(Source data)
———
Lemma is_NoNode_add_child (p : nat) (new t : irq_tree) :
  is_NoNode (add_child p new t) = is_NoNode t.
Proof. destruct t; [done|]. simpl. by destruct (Nat.eqb (node_id n) p). Qed.

(** A child added to a node of the spine is the last node in insertion
    order, and the end of the new spine. *)
Lemma add_child_on_spine (c : nat) (n : node_info) (t : irq_tree) :
  NoDup (handles t) -> on_spine c t ->
  nodes (add_child c (IrqNode n NoNode NoNode) t) = nodes t ++ [n]
  /\ on_spine (node_id n) (add_child c (IrqNode n NoNode NoNode) t).
Proof.
  induction t as [|m child IHc siblings IHs]; intros Hdup Hspine; [done|].
  apply NoDup_handles_IrqNode in Hdup as (Hmc & Hms & Hc & Hs & Hcs).
  simpl in Hspine. simpl add_child.
  destruct (is_NoNode siblings) eqn:Hlast.
  - destruct siblings; [|done].
    destruct (Nat.eqb_spec (node_id m) c) as [Heq|Hne].
    + split.
      * rewrite !nodes_IrqNode, nodes_append_sibling, nodes_IrqNode.
        simpl. by rewrite !app_nil_r.
      * simpl. right. apply on_spine_append_sibling.
    + destruct Hspine as [|Hdown]; [done|].
      destruct (IHc Hc Hdown) as [Hnodes Hend]. split.
      * rewrite !nodes_IrqNode, Hnodes. simpl. by rewrite !app_nil_r.
      * simpl. by right.
  - pose proof (on_spine_handle c siblings Hspine) as Hin.
    destruct (Nat.eqb_spec (node_id m) c) as [Heq|Hne].
    { by subst. }
    rewrite (add_child_absent c _ child) by (intros Hc'; by apply (Hcs _ Hc')).
    destruct (IHs Hs Hspine) as [Hnodes Hend]. split.
    + rewrite !nodes_IrqNode, Hnodes. by rewrite !app_assoc.
    + simpl. by rewrite is_NoNode_add_child, Hlast.
Qed.

Lemma well_parented_add_child (par : option nat) (c : nat) (n : node_info)
    (t : irq_tree) :
  well_parented par t -> parent n = Some c ->
  well_parented par (add_child c (IrqNode n NoNode NoNode) t).
Proof.
  intros Ht Hn. revert par Ht.
  induction t as [|m child IHc siblings IHs]; intros par Ht; [done|].
  simpl in *. destruct Ht as (Hm & Hchild & Hsiblings).
  destruct (Nat.eqb_spec (node_id m) c) as [Heq|Hne]; simpl.
  - split; [done|]. split; [|done].
    apply well_parented_append_sibling; [done|]. by rewrite Heq.
  - auto.
Qed.

(** The node above a node of the spine is on the spine too. *)
Lemma on_spine_parent (par : option nat) (h : nat) (n : node_info)
    (child t : irq_tree) :
  well_parented par t -> NoDup (handles t) -> on_spine h t ->
  find_node h t = Some (n, child) ->
  parent n = par \/ exists p, parent n = Some p /\ on_spine p t.
Proof.
  revert par; induction t as [|m c IHc siblings IHs];
    intros par Hwp Hdup Hspine Hfind; [done|].
  apply NoDup_handles_IrqNode in Hdup as (Hmc & Hms & Hc & Hs & Hcs).
  destruct Hwp as (Hm & Hwc & Hws). simpl in Hspine, Hfind.
  destruct (is_NoNode siblings) eqn:Hlast.
  - destruct (Nat.eqb_spec (node_id m) h) as [Heq|Hne].
    + inversion Hfind; subst. by left.
    + destruct Hspine as [|Hdown]; [done|].
      assert (Hin : find_node h c = Some (n, child)).
      { destruct (find_node h c) as [e|] eqn:Hfc; [done|].
        destruct siblings; [done|done]. }
      right. destruct (IHc _ Hwc Hc Hdown Hin) as [Hup|(p & Hp & Hon)].
      * exists (node_id m). split; [done|]. simpl. rewrite Hlast. by left.
      * exists p. split; [done|]. simpl. rewrite Hlast. by right.
  - pose proof (on_spine_handle h siblings Hspine) as Hin.
    destruct (Nat.eqb_spec (node_id m) h) as [Heq|Hne].
    { by subst. }
    rewrite find_node_None in Hfind by (intros Hc'; by apply (Hcs _ Hc')).
    destruct (IHs _ Hws Hs Hspine Hfind) as [Hup|(p & Hp & Hon)]; [by left|].
    right. exists p. split; [done|]. simpl. by rewrite Hlast.
Qed.

(** ** Bracketed deliveries *)

Arguments nodes : simpl never.
Arguments handles : simpl never.
Arguments all_handled : simpl never.

Lemma forest_ok_NoDup (s : wr_state) :
  forest_ok s -> NoDup (handles (base_irq_nodes s)).
Proof. intros (-> & _). apply NoDup_seq. Qed.

Lemma forest_ok_printk (m : kmsg) (s : wr_state) :
  forest_ok s -> forest_ok (printk m s).
Proof. done. Qed.

(** Below the cap, [begin_node] puts a new unhandled node behind the
    nodes inserted before it and moves the cursor to it. *)
Lemma begin_node_began (i : Z) (s : wr_state) :
  forest_ok s ->
  Z.of_nat (cur_irq_tree_depth s) < MAX_WAKEUP_REASON_IRQS ->
  exists s1, begin_node i s = (Began (node_count s), s1)
  /\ forest_ok s1
  /\ cur_irq_tree s1 = Some (node_count s)
  /\ cur_irq_tree_depth s1 = S (cur_irq_tree_depth s)
  /\ nodes (base_irq_nodes s1)
     = nodes (base_irq_nodes s)
       ++ [NodeInfo (node_count s) i false (cur_irq_tree s)].
Proof.
  intros Hok Hroom. pose proof (forest_ok_NoDup s Hok) as Hdup.
  destruct Hok as (Hhandles & Hwp & Hspine & Hlog).
  unfold begin_node.
  destruct (Z.ltb_spec (Z.of_nat (cur_irq_tree_depth s)) MAX_WAKEUP_REASON_IRQS)
    as [_|]; [|lia].
  eexists. split; [reflexivity|]. unfold forest_ok. simpl.
  set (n := NodeInfo (node_count s) i false (cur_irq_tree s)).
  assert (Hnew :
    nodes (match cur_irq_tree s with
           | Some c => add_child c (IrqNode n NoNode NoNode) (base_irq_nodes s)
           | None => append_sibling (IrqNode n NoNode NoNode) (base_irq_nodes s)
           end) = nodes (base_irq_nodes s) ++ [n]
    /\ on_spine (node_id n)
         (match cur_irq_tree s with
          | Some c => add_child c (IrqNode n NoNode NoNode) (base_irq_nodes s)
          | None => append_sibling (IrqNode n NoNode NoNode) (base_irq_nodes s)
          end)
    /\ well_parented None
         (match cur_irq_tree s with
          | Some c => add_child c (IrqNode n NoNode NoNode) (base_irq_nodes s)
          | None => append_sibling (IrqNode n NoNode NoNode) (base_irq_nodes s)
          end)).
  { destruct (cur_irq_tree s) as [c|] eqn:Hcur.
    - destruct (add_child_on_spine c n _ Hdup (Hspine c eq_refl)) as [Hnodes Hend].
      repeat split; try done. by apply well_parented_add_child.
    - repeat split.
      + by rewrite nodes_append_sibling.
      + apply on_spine_append_sibling.
      + by apply well_parented_append_sibling. }
  destruct Hnew as (Hnodes & Hend & Hwp').
  repeat split; try done.
  - unfold handles. rewrite Hnodes, fmap_app. fold (handles (base_irq_nodes s)).
    rewrite Hhandles. symmetry. apply (seq_S (node_count s) 0).
  - intros c Hc. inversion Hc; subst. exact Hend.
  - unfold all_handled. rewrite Hnodes, forallb_app. simpl.
    by rewrite andb_false_r.
Qed.

Lemma begin_node_dropped (i : Z) (s : wr_state) :
  ~ Z.of_nat (cur_irq_tree_depth s) < MAX_WAKEUP_REASON_IRQS ->
  begin_node i s = (CapacityExceeded, printk (Wakeup_irq_dropped i) s).
Proof.
  intros Hfull. unfold begin_node.
  by destruct (Z.ltb_spec (Z.of_nat (cur_irq_tree_depth s)) MAX_WAKEUP_REASON_IRQS).
Qed.

Lemma mark_only (h : nat) (l : list node_info) :
  h ∉ node_id <$> l ->
  (fun n => if Nat.eqb (node_id n) h then set_handled n else n) <$> l = l.
Proof.
  induction l as [|n l IH]; [done|].
  rewrite !fmap_cons, not_elem_of_cons. intros [Hn Hl]. rewrite (IH Hl).
  by destruct (Nat.eqb_spec (node_id n) h).
Qed.

(** [end_node] on the cursor marks that node and moves the cursor up. *)
Lemma end_node_cursor (h : nat) (n : node_info) (pre post : list node_info)
    (s : wr_state) :
  forest_ok s -> cur_irq_tree s = Some h ->
  nodes (base_irq_nodes s) = pre ++ n :: post ->
  node_id n = h -> handled n = false ->
  forest_ok (end_node h s)
  /\ cur_irq_tree (end_node h s) = parent n
  /\ cur_irq_tree_depth (end_node h s) = Nat.pred (cur_irq_tree_depth s)
  /\ node_count (end_node h s) = node_count s
  /\ nodes (base_irq_nodes (end_node h s)) = pre ++ set_handled n :: post.
Proof.
  intros Hok Hcur Hnodes Hid Hopen. pose proof (forest_ok_NoDup s Hok) as Hdup.
  destruct Hok as (Hhandles & Hwp & Hspine & Hlog).
  assert (Hin : n ∈ nodes (base_irq_nodes s)).
  { rewrite Hnodes. apply elem_of_app. right. by left. }
  apply list_elem_of_fmap in Hin as ([n' child] & Hn & Hentry).
  simpl in Hn. subst n'.
  pose proof (find_node_entry n child _ Hdup Hentry) as Hfind.
  rewrite Hid in Hfind.
  assert (Hmarked : nodes (mark_handled h (base_irq_nodes s))
                    = pre ++ set_handled n :: post).
  { rewrite nodes_mark_handled, Hnodes, fmap_app, fmap_cons.
    unfold handles in Hdup. rewrite Hnodes, fmap_app, fmap_cons in Hdup.
    apply NoDup_app in Hdup as (_ & Hpre & Hpost).
    apply NoDup_cons in Hpost as [Hpost _].
    rewrite Hid, Nat.eqb_refl, !mark_only; try done.
    - by rewrite <- Hid.
    - intros Hh. apply (Hpre _ Hh). rewrite Hid. by left. }
  assert (Hup : forall c, parent n = Some c ->
                on_spine c (mark_handled h (base_irq_nodes s))).
  { intros c Hc. apply on_spine_mark_handled.
    destruct (on_spine_parent None h n child _ Hwp Hdup (Hspine h Hcur) Hfind)
      as [Hroot|(p & Hp & Hon)]; [congruence|].
    rewrite Hc in Hp. by inversion Hp; subst. }
  assert (Hbusy : all_handled (base_irq_nodes s) = false).
  { unfold all_handled. rewrite Hnodes, forallb_app. simpl.
    by rewrite Hopen, andb_false_r. }
  unfold end_node. rewrite Hfind, Hopen. simpl.
  rewrite (bool_decide_eq_true_2 _ Hcur).
  destruct (all_handled (mark_handled h (base_irq_nodes s))) eqn:Hall; simpl;
    (split; [|by repeat split]); unfold forest_ok; simpl;
    rewrite handles_mark_handled, Hall;
    repeat split; try done; try (by apply well_parented_mark_handled).
  by rewrite Hlog, Hbusy.
Qed.

(** A bracketed sequence of deliveries leaves the cursor where it was and
    adds its nodes, all of them handled, behind the ones that were
    there. *)
Lemma deliver_forest (ds : deliveries) (s : wr_state) :
  forest_ok s ->
  forest_ok (deliver ds s)
  /\ cur_irq_tree (deliver ds s) = cur_irq_tree s
  /\ cur_irq_tree_depth (deliver ds s) = cur_irq_tree_depth s
  /\ exists added,
       nodes (base_irq_nodes (deliver ds s)) = nodes (base_irq_nodes s) ++ added
       /\ forallb handled added = true.
Proof.
  revert s; induction ds as [|i nested IHn rest IHr]; intros s Hok; simpl.
  { split; [done|]. split; [done|]. split; [done|].
    exists []. by rewrite app_nil_r. }
  destruct (Z.lt_decidable (Z.of_nat (cur_irq_tree_depth s)) MAX_WAKEUP_REASON_IRQS)
    as [Hroom|Hfull].
  - destruct (begin_node_began i s Hok Hroom)
      as (s1 & -> & Hok1 & Hcur1 & Hdepth1 & Hnodes1).
    destruct (IHn s1 Hok1) as (Hok2 & Hcur2 & Hdepth2 & added2 & Hnodes2 & Hall2).
    rewrite Hnodes1, <- app_assoc in Hnodes2. simpl in Hnodes2.
    rewrite Hcur1 in Hcur2.
    destruct (end_node_cursor _ _ _ _ _ Hok2 Hcur2 Hnodes2 eq_refl eq_refl)
      as (Hok3 & Hcur3 & Hdepth3 & _ & Hnodes3).
    destruct (IHr _ Hok3) as (Hok4 & Hcur4 & Hdepth4 & added4 & Hnodes4 & Hall4).
    split; [done|]. split; [by rewrite Hcur4, Hcur3|].
    split; [by rewrite Hdepth4, Hdepth3, Hdepth2, Hdepth1|].
    eexists. rewrite Hnodes4, Hnodes3. split.
    + rewrite <- app_assoc. reflexivity.
    + simpl. by rewrite forallb_app, Hall2, Hall4.
  - rewrite (begin_node_dropped i s Hfull).
    destruct (IHn _ (forest_ok_printk (Wakeup_irq_dropped i) s Hok))
      as (Hok2 & Hcur2 & Hdepth2 & added2 & Hnodes2 & Hall2).
    destruct (IHr _ Hok2) as (Hok4 & Hcur4 & Hdepth4 & added4 & Hnodes4 & Hall4).
    split; [done|]. split; [by rewrite Hcur4, Hcur2|].
    split; [by rewrite Hdepth4, Hdepth2|].
    exists (added2 ++ added4). rewrite Hnodes4, Hnodes2. split.
    + by rewrite <- app_assoc.
    + by rewrite forallb_app, Hall2, Hall4.
Qed.

Lemma forest_empty_ok (s : wr_state) : forest_empty s -> forest_ok s.
Proof.
  intros (Hbase & Hcur & Hcount & Hlog). unfold forest_ok.
  rewrite Hbase, Hcur, Hcount, Hlog. by repeat split.
Qed.

(** The walk meets the leaves from the one inserted last to the one
    inserted first. *)
Lemma leaf_nodes_entries (t : irq_tree) :
  leaf_nodes t = rev (List.filter (fun e => is_NoNode e.2) (entries t)).*1.
Proof.
  unfold leaf_nodes. rewrite visited_entries.
  induction (entries t) as [|e l IH]; [done|]. simpl.
  rewrite List.filter_app, fmap_app, IH. simpl.
  by destruct (is_NoNode e.2); simpl; rewrite ?app_nil_r.
Qed.

(** In a forest whose handles are in allocation order, the leaves in
    insertion order are the leaves in the order of the walk, read from the
    last one met. *)
Lemma leaves_in_order (s : wr_state) :
  forest_ok s ->
  in_insertion_order s = entries (base_irq_nodes s)
  /\ leaves_in_insertion_order s = rev (leaf_nodes (base_irq_nodes s)).
Proof.
  intros Hok. pose proof (forest_ok_NoDup s Hok) as Hdup.
  assert (Horder : in_insertion_order s = entries (base_irq_nodes s)).
  { unfold in_insertion_order. destruct Hok as (<- & _).
    by apply find_all_entries. }
  split; [done|]. unfold leaves_in_insertion_order.
  by rewrite Horder, leaf_nodes_entries, rev_involutive.
Qed.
———
__TASK__
Within the records, filter for lines that contain the word "reflexivity" and show each one.

__OUTPUT OF THE TASK__
  eexists. split; [reflexivity|]. unfold forest_ok. simpl.
    + rewrite <- app_assoc. reflexivity.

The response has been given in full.